A single figure is required: the number of lines in the data below that hold the word "self".

.....

Lemma LengthField_oversize_desync_witness :
  let p := mkPrepender 2 0 false true in
  exists s', receiveAll LengthField_decode 10 [[x00; x08; x61; x61; x61; x61; x61]; [x00; x01; x7a]]
      (mkDecoding (matchingDecoder p 9) ([] : list byte) []) = (Ok true, s') /\
    log s' = [FireReadException (tooLarge (matchingDecoder p 9)); FireRead [x7a]] /\
    queued (queue s') = [].
Proof.
  apply (LengthField_oversize_desync (Q:=list byte) (B:=list byte) (mkPrepender 2 0 false true) 9
    [x61; x61; x61; x61; x61; x00; x01; x7a] [x61; x61; x61; x61; x61] [x7a]); try (vm_compute; done); try lia.
  split; simpl; lia.
Defined.

Lemma LineBased_stream_witness :
  exists s', receiveAll LineBased_decode 10 [[x61; x62; CR]; [LF; x63]; [LF; x64]]
      (mkDecoding (newLineBased 80 true TBOTH) ([] : list byte) []) = (Ok true, s') /\
    log s' = [FireRead [x61; x62]; FireRead [x63]] /\ queued (queue s') = [x64] /\
    self s' = newLineBased 80 true TBOTH.
Proof.
  apply (LineBased_stream (Q:=list byte) (B:=list byte) (newLineBased 80 true TBOTH) [[x61; x62; CR]; [LF; x63]; [LF; x64]]
    [([x61; x62], true); ([x63], false)] [x64] [] 10); try done.
  - repeat constructor; done.
  - right. exists ([x64; x65], false), [x65; LF]. split; [|done]. repeat constructor; done.
  - simpl. lia.
Defined.

Lemma LineBased_lone_CR_witness :
  exists s', receive LineBased_decode 5 [x61; CR; x62; LF]
      (mkDecoding (newLineBased 80 true TBOTH) ([] : list byte) []) = (Ok true, s') /\
    log s' = [FireRead [x61; CR]; FireRead []] /\ queued (queue s') = [].
Proof.
  apply (LineBased_lone_CR (Q:=list byte) (B:=list byte) (newLineBased 80 true TBOTH) [x61] [] x62 [x61; CR; x62; LF] [] 2); try done.
  repeat constructor; done.
Defined.

Lemma LineBased_overlong_witness :
  exists s', receiveAll LineBased_decode 5 [[x61; x62; x63; x64; LF; x65; LF]; [x66; LF; x67; LF]]
      (mkDecoding (newLineBased 4 true TBOTH) ([] : list byte) []) = (Ok true, s') /\
    log s' = [FireReadException (overLong (newLineBased 4 true TBOTH) "over 7")] /\
    queued (queue s') = [x67; LF] /\ discarding_ (self s') = false.
Proof.
  apply (LineBased_overlong (Q:=list byte) (B:=list byte) (newLineBased 4 true TBOTH) [x61; x62; x63; x64] [LF; x65; LF] [x66] false
    [x67; LF] _ _ [] 4); try done.
  - repeat constructor; done.
  - repeat constructor; done.
Defined.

.....

Answer to the exercise: 2